Any essential carers or visitors who support you with your everyday needs can continue to visit unless they have any of the symptoms of COVID-19.

Everyone coming to your home should practice good hygiene and social distancing, where possible.

Speak to your carers about back-up plans for your care in case your main carer becomes sick and has to stay at home.

Do I keep taking my usual medications, including immunosuppressant medications?

It is important to keep taking your usual dose of medications during this time.

If you are worried about your healthcare plan or medication, contact your doctor to discuss.

How can I order medical prescriptions from home?

The Australian Government has provided funding so you can get your medicines from home through the Home Medicines Service. Visit the Australian Government’s website for more information or contact your local pharmacist.

How do I care for my mental health and stay connected?

Staying at home and limiting contact with other people may lead to feelings of isolation, loneliness, anxiety, or depression.

You may also feel more vulnerable and anxious about being exposed to the virus.

For simple ways you can look after your mental wellbeing, visit the COVID-19 website.

Should I go to work?

If you have a compromised immune system, it is best to stay at home as much as possible. This includes working from home when you can. If you work for an essential service, contact your employer for advice about your situation.

Should my immunocompromised child go to school?

It is important that you communicate with your school if you choose to keep your child at home, either due to concerns about COVID-19 or if your child is ill for any other reason. When you contact the school with this information you may also wish to discuss any support you may need to assist you with your child’s learning at home.

Parents and carers of students with health support needs are encouraged to speak to their doctor when deciding if their child should go to school.
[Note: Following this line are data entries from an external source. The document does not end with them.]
(** X22. A failure of the request is never silent: when the call
    rejects, the body is not JSON or the status is not a success,
    [fetchCover] hides the card and shows a non-empty text as an error,
    the text of the server's [error] where there is one. *)
Theorem fetchCover_reports_failure :
  forall (link : string) (b : Page.Browser),
    (forall res, Page.server b (Page.cover_request link) = Ok res ->
                 Page.Response.ok res = false
                 \/ exists e, Page.Response.json res = Throw e) ->
    let b' := Page.fetchCover link b in
    Page.dom b' "statusEl.className" = Page.Str "status error"
    /\ Page.dom b' "cardEl.style.display" = Page.Str "none"
    /\ exists text,
         Page.dom b' "statusEl.textContent" = Page.Str text
         /\ text <> EmptyString
         /\ (forall res data msg,
               Page.server b (Page.cover_request link) = Ok res ->
               Page.Response.json res = Ok data ->
               Page.Data.error data = Some msg -> msg <> EmptyString ->
               text = msg).
Proof.
  intros link b Hfail. cbv zeta. fetchCover_start b link.
  destruct (Page.server b (Page.cover_request link)) as [res | e].
  - destruct (Hfail res eq_refl) as [Ho | [e He]].
    + destruct (Page.Response.json res) as [data | e] eqn:Hj.
      * rewrite Ho.
        split; [reflexivity |]. split; [reflexivity |].
        exists (string_or
                  (Some (string_or (Some (string_or (Page.Data.error data) "Request failed"))
                           "Error fetching images")) EmptyString).
        split; [reflexivity |]. split.
        -- destruct (Page.Data.error data) as [[| c m] |]; discriminate.
        -- intros r d msg Hr Hd Hm Hne.
           assert (r = res) by congruence. subst r.
           assert (d = data) by congruence. subst d.
           rewrite Hm. destruct msg; [congruence | reflexivity].
      * split; [reflexivity |]. split; [reflexivity |].
        exists (string_or (Some (string_or (Some e) "Error fetching images")) EmptyString).
        split; [reflexivity |]. split.
        -- destruct e; discriminate.
        -- intros r d msg Hr Hd. assert (r = res) by congruence. subst r.
           congruence.
    + rewrite He. split; [reflexivity |]. split; [reflexivity |].
      exists (string_or (Some (string_or (Some e) "Error fetching images")) EmptyString).
      split; [reflexivity |]. split.
      * destruct e; discriminate.
      * intros r d msg Hr Hd. inversion Hr; subst. congruence.
  - split; [reflexivity |]. split; [reflexivity |].
    exists (string_or (Some (string_or (Some e) "Error fetching images")) EmptyString).
    split; [reflexivity |]. split.
    + destruct e; discriminate.
    + intros r d msg Hr. discriminate Hr.
Qed.

(** X23. The message ['No 640x640 cover found for this item.'] of
    [renderResult] never survives [fetchCover]: an empty image list is
    reported as ["No images available for this item."] before
    [renderResult] runs, and when the first entry of the list is [null]
    the status that [renderResult] set is cleared right after it, which
    leaves the card hidden and the status empty and not an error. *)
Theorem fetchCover_drops_no_cover_message :
  forall (link : string) (b : Page.Browser) (res : Page.Response.t)
         (data : Page.Data.t),
    Page.server b (Page.cover_request link) = Ok res ->
    Page.Response.ok res = true ->
    Page.Response.json res = Ok data ->
    let b' := Page.fetchCover link b in
    (Page.no_images data = true ->
     Page.dom b' "statusEl.textContent" = Page.Str "No images available for this item."
     /\ Page.dom b' "statusEl.className" = Page.Str "status error")
    /\ (Page.no_images data = false -> Page.first_image data = None ->
        Page.dom (Page.renderResult data b) "statusEl.textContent"
        = Page.Str Page.no_cover_message
        /\ Page.dom b' "cardEl.style.display" = Page.Str "none"
        /\ Page.dom b' "statusEl.textContent" = Page.Str EmptyString
        /\ Page.dom b' "statusEl.className" = Page.Str "status").
Proof.
  intros link b res data Hs Ho Hj. cbv zeta.
  fetchCover_start b link. rewrite Hs, Hj, Ho. split.
  - intros Hno. rewrite Hno. split; reflexivity.
  - intros Hno Hi. rewrite Hno. unfold Page.renderResult. rewrite Hi.
    split; [reflexivity |]. split; [reflexivity |]. split; reflexivity.
Qed.

Lemma fetchCover_reports_failure_witness :
  Page.dom (Page.fetchCover "spotify:track:4PTG3Z6ehGkBFwjybzWkR8" page_offline)
    "statusEl.className" = Page.Str "status error"
  /\ Page.dom (Page.fetchCover "spotify:track:4PTG3Z6ehGkBFwjybzWkR8" page_offline)
       "cardEl.style.display" = Page.Str "none".
Proof.
  destruct (fetchCover_reports_failure "spotify:track:4PTG3Z6ehGkBFwjybzWkR8"
              page_offline) as (H1 & H2 & _).
  - intros res H. discriminate H.
  - split; [exact H1 | exact H2].
Defined.

Lemma fetchCover_drops_no_cover_message_witness :
  Page.dom (Page.renderResult null_first_data page_null_first) "statusEl.textContent"
  = Page.Str Page.no_cover_message
  /\ Page.dom (Page.fetchCover "spotify:track:4PTG3Z6ehGkBFwjybzWkR8" page_null_first)
       "statusEl.textContent" = Page.Str EmptyString.
Proof.
  destruct (fetchCover_drops_no_cover_message "spotify:track:4PTG3Z6ehGkBFwjybzWkR8"
              page_null_first
              (Page.Response.mk true 200 (Ok null_first_data) (Ok []))
              null_first_data eq_refl eq_refl eq_refl) as [_ H].
  destruct (H eq_refl eq_refl) as (H1 & _ & H3 & _).
  split; [exact H1 | exact H3].
Defined.

Section Served.

Variable host_ext : bool -> string -> option string.

Lemma api_cover_200 (url : option string) (w w' : World) (r : HttpResponse) :
  api_cover host_ext url w = (Ok r, w') ->
  statusCode r = 200%Z ->
  exists id type title byline images,
    payload r = CoverJSON id type title byline images
    /\ forall img, In img images -> Is640Square img.
Proof.
  rewrite api_cover_run.
  destruct (parseSpotifyLink host_ext _) as [link |].
  2:{ intros H Hst. inversion H; subst. discriminate Hst. }
  destruct (getImagesFor _ _ w) as [[data | e] w1] eqn:Hg.
  2:{ intros H Hst. inversion H; subst. discriminate Hst. }
  destruct (getImagesFor_inv _ _ _ _ _ Hg) as (t & d & tok & w0 & Ht & _ & _ & ->).
  rewrite log_cover_row. intros H _. inversion H; subst.
  do 5 eexists. split; [reflexivity |].
  intros img. apply only640_all_square.
Qed.

(** X24. For the answers of this server the branch of [renderResult]
    that reports a missing cover is dead: the images of a 200 answer of
    [GET /api/cover] have all passed the 640x640 filter, so when the list
    is not empty its first entry is an image of 640x640 and
    [renderResult] shows the card with it. *)
Theorem served_cover_is_rendered :
  forall (url : option string) (w w' : World) (r : HttpResponse)
         (d : Page.Data.t),
    api_cover host_ext url w = (Ok r, w') ->
    statusCode r = 200%Z ->
    cover_json (payload r) = Some d ->
    Page.no_images d = false ->
    exists img,
      Page.first_image d = Some img
      /\ Is640Square (Some img)
      /\ forall b,
           Page.dom (Page.renderResult d b) "cardEl.style.display" = Page.Str "block"
           /\ Page.dom (Page.renderResult d b) "imgEl.src" = Page.Str (Image.url img).
Proof.
  intros url w w' r d Hrun Hst Hd Hno.
  destruct (api_cover_200 url w w' r Hrun Hst)
    as (id & ty & title & byline & images & Hp & Hall).
  rewrite Hp in Hd. cbn [cover_json] in Hd. inversion Hd; subst d. clear Hd.
  unfold Page.no_images in Hno. cbn [Page.Data.images] in Hno.
  destruct images as [| first rest]; [discriminate Hno |].
  destruct (Hall first (or_introl eq_refl)) as (img & -> & Hw & Hh).
  exists img. split; [reflexivity |]. split.
  - exists img. repeat split; assumption.
  - intros b. unfold Page.renderResult.
    change (Page.first_image _) with (Some img). split; reflexivity.
Qed.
I have no support network; how do I get help?

The Community Recovery Hotline is available to support vulnerable Queenslanders in home quarantine who have no other means of support.

The hotline can assist people by arranging non-contact delivery of essential food and medication to people in quarantine with no other means of support.

The Community Recovery Hotline can be contacted on 1800 173 349.

Information for friends and family

Staying at home if you are sick and limiting contact with people doesn’t just help protect you. It helps protect the people who are most vulnerable to getting very sick from COVID-19.

If you know someone who has a compromised immune system, it is important to support them during this time.

Remember to check in on people, especially those who are living alone or may be more vulnerable to health issues. This can help them feel connected and supported.

Ways you can help:

  • Connect with someone via phone, email or social media.
  • Pick up groceries or prescriptions and drop them off at their home.
  • Use Queensland Health’s Kindness cards. Print them out and slip it into someone’s letterbox.